Barbara Resnick, PhD, CRNP, FAAN, FAANP


April 11, 2008


Is there clinical research supporting the use of high-vibration platforms in strength training to increase bone density and muscle mass in the elderly (or any age group)? Are these devices safe for seniors with severe osteoporosis?

Response From Expert


Barbara Resnick, PhD, CRNP, FAAN, FAANP
Professor, University of Maryland School of Nursing, Baltimore, Maryland; Nurse Practitioner, Roland Park Place, Continuing Care Retirement Community, Baltimore, Maryland

This is a terrific question. Whole-body vibration (WBV) is a new type of exercise that uses an oscillating platform on which the individual stands or sits. The tonic vibration of the platform is believed to activate the fast-twitch muscle fibers, forcing them to contract reflexively. Manufacturers of these platforms claim benefits ranging from increasing muscle and bone strength, to improving balance, flexibility, and circulation. In recent years, WBV has been used in research with elderly patients to determine if it can prevent osteoporosis and bone fractures in this population.

Currently there are 2 marketed vibrating plates: (1) a whole plate that oscillates up and down, and (2) a plate with reciprocating vertical displacements on the left and right side of a fulcrum, increasing the lateral acceleration. A recent study measured bone mineral density (BMD) following exercise with a WBV low-frequency reciprocating platform or walking-based exercise in postmenopausal women. The WBV group participated in 3 WBV sessions per week, consisting of 6 one-minute bouts of low-frequency vibration, with 1-minute rest between bouts. The walking group walked for 55 minutes 3 times per week. After 8 months, BMD in the WBV group increased by 4.3% (P = .011), but there was no effect on lumbar spine BMD in either group. In the WBV group only, balance improved by 29%.[1]

Vibratory plates are considered safe for patients with osteoporosis, but safeguards must be followed to prevent exercise-related injuries.[1] Vibration sessions should be no longer than 10 minutes, posture should be maintained in a semi-squat position with knees flexed, and the patient should actively participate with the leg muscles to reduce the transmission of vibrations to the head.[1]

Patients with osteoporosis should not do exercises that involve bending forward to touch the toes, doing sit-ups, or using a rowing machine. Golf, tennis, bowling, and some yoga poses can also cause bending or twisting at the waist. These activities can compress the bones in the spine and should be avoided.
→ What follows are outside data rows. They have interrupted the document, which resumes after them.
(** * Diabetes prediction front end: form controller and analytics dashboard

    A shallow embedding of [frontend/js/script.js] and
    [frontend/js/dashboard.js], and the properties their specification
    states about them.

    Layout: the JavaScript values the two scripts compute with (numbers,
    strings, JSON), then one module per script with its state and
    functions, then the lemmas and the theorems. *)

From Stdlib Require Import ZArith QArith Qround Qabs Qpower Qreduction Qcanon.
From Stdlib Require Import Lia Lqa Bool List String Ascii DecimalString.
From stdpp Require Import gmap strings.
Import ListNotations.

Local Open Scope Z_scope.
Set Warnings "-register-all".

(** ** JavaScript numbers

    A Number is an IEEE 754 binary64 value.  A finite one is kept as the
    rational it denotes; every arithmetic operation computes the exact
    rational result and rounds it to the nearest binary64 value, ties to
    the even mantissa, which is how IEEE 754 defines the basic operations.
    The sign of zero is not tracked: nothing the two scripts do with a
    number tells [-0] from [0]. *)
Module JSNumber.

Inductive number :=
| NaN
| Inf (negative : bool)
| Fin (q : Q).

(** [scale2 z e] is [z * 2^e] for [0 <= e], and [z] otherwise: the two
    sides of a comparison or of a quotient are scaled by it, one by [e] and
    the other by [- e]. *)
Definition scale2 (z e : Z) : Z := z * 2 ^ Z.max 0 e.

(** [ilog2 a b] is the integer [l] with [2^l <= a/b < 2^(l+1)], for
    positive [a] and [b]. *)
Definition ilog2 (a b : Z) : Z :=
  let l := Z.log2 a - Z.log2 b in
  if scale2 a (- l) <? scale2 b l then l - 1 else l.

(** [rne x y] is the integer nearest to [x/y], the even one of the two at
    a tie, for [0 <= x] and [0 < y]. *)
Definition rne (x y : Z) : Z :=
  let d := x / y in
  match 2 * (x mod y) ?= y with
  | Lt => d
  | Gt => d + 1
  | Eq => if Z.even d then d else d + 1
  end.

(** The exponent of the last mantissa bit of the binary64 interval that
    holds [a/b]: 52 below the leading bit, and never below the subnormal
    exponent. *)
Definition ulp_exp (a b : Z) : Z := Z.max (ilog2 a b - 52) (-1074).

(** The 53-bit mantissa of the binary64 value nearest to [a/b]. *)
Definition mantissa (a b : Z) : Z :=
  let e := ulp_exp a b in
  rne (scale2 a (- e)) (scale2 b e).

(** [2^e] as a rational, for any integer [e]. *)
Definition pow2 (e : Z) : Q := Qpower 2 e.

(** Rounding of an exact rational to binary64; a magnitude that rounds to
    [2^1024] or more overflows to an infinity. *)
Definition round64 (q : Q) : number :=
  let a := Z.abs (Qnum q) in
  let b := Z.pos (Qden q) in
  if a =? 0 then Fin 0
  else
    let e := ulp_exp a b in
    let m := mantissa a b in
    if (971 <? e) || ((e =? 971) && (2 ^ 53 <=? m)) then Inf (Qnum q <? 0)
    else Fin (Qred (inject_Z (Z.sgn (Qnum q) * m) * pow2 e)).

Definition ofZ (z : Z) : number := round64 (inject_Z z).

Definition isNaN (x : number) : bool :=
  match x with NaN => true | _ => false end.

(** [x < y]; false as soon as one side is [NaN]. *)
Definition ltb (x y : number) : bool :=
  match x, y with
  | NaN, _ | _, NaN => false
  | Inf true, Inf true => false
  | Inf true, _ => true
  | _, Inf true => false
  | Inf false, _ => false
  | Fin _, Inf false => true
  | Fin p, Fin q => negb (Qle_bool q p)
  end.

Definition gtb (x y : number) : bool := ltb y x.

Definition eqb (x y : number) : bool :=
  match x, y with
  | Inf s, Inf t => Bool.eqb s t
  | Fin p, Fin q => Qeq_bool p q
  | _, _ => false
  end.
According to manufacturers, contraindications to WBV include pregnancy, acute thrombosis, severe cardiovascular disease, recent wounds or surgery, hip and knee implants, acute hernia, discopathy or spondylolysis, epilepsy, tumor, and severe migraine. Patients with pacemakers or recently implanted metal pins or intrauterine devices should not exercise with WBV. A recent case study described significant WBV-related morbidity in a patient with nephrolithiasis.[2]